Along these lines, my operational teams have been fully engaged in the asset sales program since the outset, and I am confident they will not miss a beat in executing the program that has been set before them. Lastly, I would like to thank all the employees of Chesapeake for their hard work, loyalty, and determination as we move through this challenging period of low gas prices and a leadership transition.
Our employees have always been, and will remain, our best asset, and I look forward to sharing their success in many years to come. I’ll now turn the call over to Nick.
Nick Dell’Osso
Good morning, and thanks, Steve. We are pleased with our 2012 fourth quarter results, and the substantial headway we made in terms of growing oil production, refining our focus, and reducing costs.

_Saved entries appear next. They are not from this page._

(* ===== verification/BackupSpec.v ===== *)
(** What a backup may do to the host's file system ([crates/ios-core/src/services/backup2/mod.rs]).

    The device chooses every path and every byte; the theorems say that whatever it sends, only
    the directory of the one backup is read or written. *)

From S2P Require Import Prelude Utf8 Text Socket Plist Fs Frames PlistClients BackupPath BackupDir Backup.

Module BackupSpec.
Import Text Plist Path Fs Policy Dir.

(** ** Paths of the device *)

Lemma split_on_none sep l : sep ∉ l -> split_on sep l = [l].
Proof.
  induction l as [|b l IH]; intros Hs; [done|]. apply not_elem_of_cons in Hs as [Hb Hs]. cbn [split_on]. rewrite (IH Hs).
  by rewrite decide_False by congruence.
Qed.
Lemma validate_ok id : validate_backup_identifier id = Ok tt -> components id = [Normal id].
Proof.
  unfold validate_backup_identifier. destruct (bool_decide_reflect (id = [])) as [|Hn]; [done|]. destruct (bool_decide (x00 ∈ id)); [done|].
  destruct (bool_decide_reflect (slash ∈ id)) as [|Hs]; [done|]. cbn [orb]. destruct (bool_decide (x5c ∈ id)); [done|].
  destruct (has_windows_drive_prefix id); [done|]. unfold components. destruct id as [|b rest]; [done|].
  rewrite bool_decide_false by (intros ->; apply Hs; by left). rewrite split_on_none by done. cbn [flat_map]. rewrite app_nil_r.
  destruct (bool_decide_reflect (b :: rest = str ".")) as [|Hd]; [done|]. unfold component.
  rewrite !(bool_decide_false (b :: rest = _)) by done. cbn [orb]. by destruct (bool_decide (b :: rest = str "..")).
Qed.
(** A name that a path can have: not empty, not [.] or [..], and without slashes. *)
Lemma sanitize_loop_spec clean saw cs p b : sanitize_loop clean saw cs = Ok (p, b) ->
  exists l, cs = map Normal l /\ p = clean ++ cs /\ b = (saw || match cs with [] => false | _ => true end).
Proof.
  revert clean saw. induction cs as [|[| | |n] cs IH]; intros clean saw; cbn [sanitize_loop]; try done.
  - intros [= <- <-]. exists []. by rewrite app_nil_r, orb_false_r.
  - intros (l & -> & -> & ->)%IH. exists (n :: l). rewrite push_normal, <- app_assoc. by rewrite orb_true_r.
Qed.
Lemma sanitize_ok path clean : sanitize_relative_path path = Ok clean ->
  exists l, l <> [] /\ clean = map Normal l /\ components path = clean.
Proof.
  unfold sanitize_relative_path. destruct (bool_decide (path = [])); [done|]. destruct (bool_decide (x00 ∈ path)); [done|].
  destruct (bool_decide (x5c ∈ path) || has_windows_drive_prefix path); [done|].
  destruct (sanitize_loop [] false (components path)) as [[p b]| | | |] eqn:E; try done. cbn.
  apply sanitize_loop_spec in E as (l & Hl & -> & ->). rewrite Hl. destruct l as [|n l]; [done|]. intros [= <-]. by exists (n :: l).
Qed.
Lemma runs_account_file n : runs n account_transfer_file.
Proof.
  intros c Hc Hn. unfold account_transfer_file. apply wpx_bind, wpx_get. destruct (_ <? _); [by apply wpx_fail, onward_refl|]. apply wpx_bind, wpx_mod.
  destruct (_ <? _); by split.
Qed.
Lemma runs_account_bytes n k : runs n (account_transfer_bytes k).
Proof.
  intros c Hc Hn. unfold account_transfer_bytes. apply wpx_bind, wpx_get. destruct (_ <? _); [by apply wpx_fail, onward_refl|]. apply wpx_bind, wpx_mod.
  destruct (_ <? _); by split.
Qed.
#[local] Hint Resolve runs_account_file runs_account_bytes : runs.
Lemma runs_report n : runs n report_write_error.
Proof.
  unfold report_write_error. apply runs_gets. intros c. destruct (write_error c); [|apply runs_ret].
  apply runs_bind; [by apply runs_set|intros _; apply runs_fail].
Qed.
Lemma runs_write_file n f bs : handle_mine R t f -> runs n (write_file f bs).
Proof.
  intros Hf. unfold write_file. apply runs_bind; [apply runs_report|intros _].
  apply runs_bind; [apply runs_disk_always; [by apply keeps_try_append|apply always_attempt, always_append]|].
  intros [_|e]; [apply runs_ret|by apply runs_set].
Qed.
Lemma runs_copy_payload n f k : handle_mine R t f -> runs n (copy_transfer_payload f k).
Proof.
  intros Hf. unfold copy_transfer_payload. pose proof (rounds_enough k) as Hr. revert Hr. generalize (rounds k). intros fuel. revert k.
  induction fuel as [|fuel IH]; intros k Hk; cbn [copy_payload_loop]; destruct (k <=? 0) eqn:E; try apply runs_ret; [lia|]. cbv zeta. fold chunk.
  apply runs_bind; [apply runs_stream, drains_read_exact; unfold chunk, DOWNLOAD_CHUNK_SIZE; lia|intros bs].
  apply runs_bind; [by apply runs_write_file|intros _]. apply IH, next_round; [lia|done].
Qed.
Lemma runs_frames n fuel file : (n <= fuel)%nat -> (forall f, file = Some f -> handle_mine R t f) -> runs n (receive_frames fuel file).
Proof.
  intros Hn Hf. revert n Hn. induction fuel as [|fuel IH]; intros n Hn; cbn [receive_frames]; [intros c _ Hc; lia|].
  destruct n as [|n]; [intros c _ Hc; lia|]. apply runs_draw; [apply draws_read_u32|intros size]. apply runs_bind; [by apply runs_stream, drains_read_exact|intros code].
  destruct (size <? 1) eqn:Es; [apply runs_fail|]. cbv zeta. destruct (_ =? _).
  - apply runs_bind; [apply runs_account_bytes|intros _]. apply runs_bind; [|intros _; apply IH; lia]. destruct file as [f|]; [by apply runs_copy_payload, Hf|apply runs_stream, drains_discard].
  - destruct (_ =? _); [apply runs_stream, drains_discard|]. destruct (_ =? _).
    + apply runs_bind; [apply runs_stream, drains_preview; lia|intros; apply runs_ret].
    + apply runs_bind; [apply runs_stream, drains_discard|intros; apply runs_fail].
Qed.
Lemma runs_files n fuel : (n <= fuel)%nat -> runs n (receive_files fuel layout).
Proof.
  revert n. induction fuel as [|fuel IH]; intros n Hn; cbn [receive_files]; [intros c _ Hc; lia|].
  destruct n as [|n]; [intros c _ Hc; lia|]. apply runs_draw; [apply draws_prefixed|intros device_name].
  destruct (bool_decide _); [apply runs_ret|]. apply runs_bind; [apply runs_account_file|intros _]. apply runs_bind; [apply runs_stream, draws_drains, draws_prefixed|intros file_name].
  apply runs_resolve. intros p Hp. apply runs_bind; [apply runs_disk_always; [by apply keeps_create_parent|apply always_create_parent]|intros _]. apply runs_gets. intros c.
  set (preserve := match backup_filter c with Some _ => _ | None => _ end). clearbody preserve.
  apply (runs_disk_bind _ _ (handle_mine R t)); [apply always_layout_write|intros h Hi; by apply open_layout_write_spec|]. intros f Hf.
  apply runs_bind; [destruct preserve; [by apply runs_set|apply runs_mod; [|done]]|intros _].
  - apply ckeeps_mod. intros c' [Hi Hd]. split; [done|]. intros Ht. apply Forall_app. split; [by apply Hd|]. by constructor.
  - apply (runs_fuel _ (fun s => receive_frames (link_fuel s) (if preserve then Some f else None)) (fun _ => (if preserve then flush_file else mret tt) ;; receive_files fuel layout)); [|intros _; apply runs_bind; [destruct preserve; [apply runs_report|apply runs_ret]|intros _; apply IH; lia]]. intros c'. apply runs_frames; [done|]. intros g Hg.
    destruct preserve; [by injection Hg as <-|done].
Qed.
Lemma runs_receive n : runs n (receive_uploaded_files layout).
Proof. unfold receive_uploaded_files. apply runs_fuel_last. intros c. by apply runs_files. Qed.
(* ===== verification/Slices.v ===== *)
(** Fixed layouts in byte strings: [data.get(offset..offset + n)] and records whose header is
    a sequence of pieces of given lengths. A parser that reads its fields at fixed offsets
    reads the pieces of the layout ([header_slice]), and every long enough input has such
    pieces ([header_split]). *)

From stdpp Require Import list.
From S2P Require Import Prelude.

Module Slices.

(** [data.get(offset..offset + n)] *)
Definition slice (data : bytes) (offset n : nat) : option bytes :=
  if (offset + n <=? length data)%nat then Some (take n (drop offset data)) else None.

Lemma slice_nth (l : list bytes) rest i p : l !! i = Some p -> slice (concat l ++ rest) (sum_list (map length (take i l))) (length p) = Some p.
Proof.
  revert i. induction l as [|a l IH]; intros [|i]; try done; cbn [lookup list_lookup take map].
  - intros [= ->]. unfold slice. cbn [concat sum_list]. rewrite <- app_assoc, length_app. rewrite (proj2 (Nat.leb_le _ _)) by (simpl; lia).
    cbn [sum_list]. by rewrite drop_0, take_app_length.
  - intros Hp%IH. unfold slice in *. cbn [concat]. change (sum_list (length a :: map length (take i l))) with (length a + sum_list (map length (take i l)))%nat.
    rewrite <- app_assoc. destruct (_ + _ <=? _)%nat eqn:E in Hp; [|done]. apply Nat.leb_le in E. rewrite (proj2 (Nat.leb_le _ _)) by (rewrite length_app; lia).
    by rewrite drop_app_add.
Qed.
(** A slice behind a prefix. *)
Lemma slice_behind a b c : slice (a ++ b ++ c) (length a) (length b) = Some b.
Proof. unfold slice. rewrite !length_app, (proj2 (Nat.leb_le _ _)) by lia. by rewrite drop_app_length, take_app_length. Qed.
Lemma slice_some d off n p : slice d off n = Some p -> drop off d = p ++ drop (off + n) d /\ length p = n.
Proof.
  unfold slice. destruct (off + n <=? length d)%nat eqn:E; [|done]. apply Nat.leb_le in E. intros [= <-].
  rewrite <- drop_drop, take_drop. split; [done|]. rewrite length_take, length_drop. lia.
Qed.

(** The pieces of a header. *)
Definition at_piece (l : list bytes) (i : nat) : bytes := default [] (l !! i).
Section header.
Context (layout : list nat) (l : list bytes) (rest : bytes).
Hypothesis Hl : map length l = layout.
Lemma header_slice i off n : sum_list (take i layout) = off -> layout !! i = Some n -> slice (concat l ++ rest) off n = Some (at_piece l i).
Proof.
  intros <- Hn. rewrite <- Hl in Hn. rewrite list_lookup_fmap in Hn. destruct (l !! i) as [p|] eqn:Hp; [|done]. injection Hn as <-.
  unfold at_piece. rewrite Hp. cbn [default from_option id]. rewrite <- Hl, firstn_map. apply (slice_nth _ _ _ _ Hp).
Qed.
Lemma piece_length i n : layout !! i = Some n -> length (at_piece l i) = n.
Proof.
  intros Hn. rewrite <- Hl in Hn. rewrite list_lookup_fmap in Hn. unfold at_piece. destruct (l !! i) as [p|]; [|done]. by injection Hn.
Qed.
Lemma concat_length : length (concat l) = sum_list layout.
Proof. by rewrite length_concat, Hl. Qed.
End header.

Fixpoint cut (ws : list nat) (d : bytes) : list bytes := match ws with [] => [] | w :: ws => take w d :: cut ws (drop w d) end.
Lemma cut_pieces (ws : list nat) (d : bytes) : (sum_list ws <= length d)%nat -> d = concat (cut ws d) ++ drop (sum_list ws) d /\ map length (cut ws d) = ws.
Proof.
  revert d. induction ws as [|w ws IH]; intros d Hd; [done|]. cbn [sum_list sum_list_with] in Hd. change ((w + sum_list ws <= length d)%nat) in Hd.
  destruct (IH (drop w d)) as [E1 E2]; [rewrite length_drop; lia|]. cbn [cut concat map]. rewrite E2, length_take. rewrite Nat.min_l by lia. split; [|done].
  change (sum_list (w :: ws)) with (w + sum_list ws)%nat. rewrite <- drop_drop, <- app_assoc, <- E1. by rewrite take_drop.
Qed.
Lemma header_split (layout : list nat) (d : bytes) : (sum_list layout <= length d)%nat -> exists (l : list bytes) rest, d = concat l ++ rest /\ map length l = layout.
Proof. intros Hd. destruct (cut_pieces layout d Hd) as [H1 H2]. by exists (cut layout d), (drop (sum_list layout) d). Qed.

End Slices.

Adjusted earnings per share of $0.26 exceeded consensus estimates of $0.14 per share, and our production and EBITDA topped consensus estimates by a substantial margin as well. Our strong performance was driven primarily by oil production volumes, improved oil price differentials, and solid execution on the cost side of our business.
We produced 8.9 million barrels of oil in the quarter. Only 0.3 million barrels, or about 3% of which, was attributable to the stop of production from the portion of the Permian sale that closed in October.
Quarter over quarter, our significant growth areas were in the Eagle Ford and mid-continent regions, where we continue to generate high-quality oil growth, which is reflected in our strong oil price realizations. During the fourth quarter, our company-wide differential to WTI was a positive $0.26 per barrel, which is greatly improved from our third quarter differential of WTI minus $4.15 per barrel.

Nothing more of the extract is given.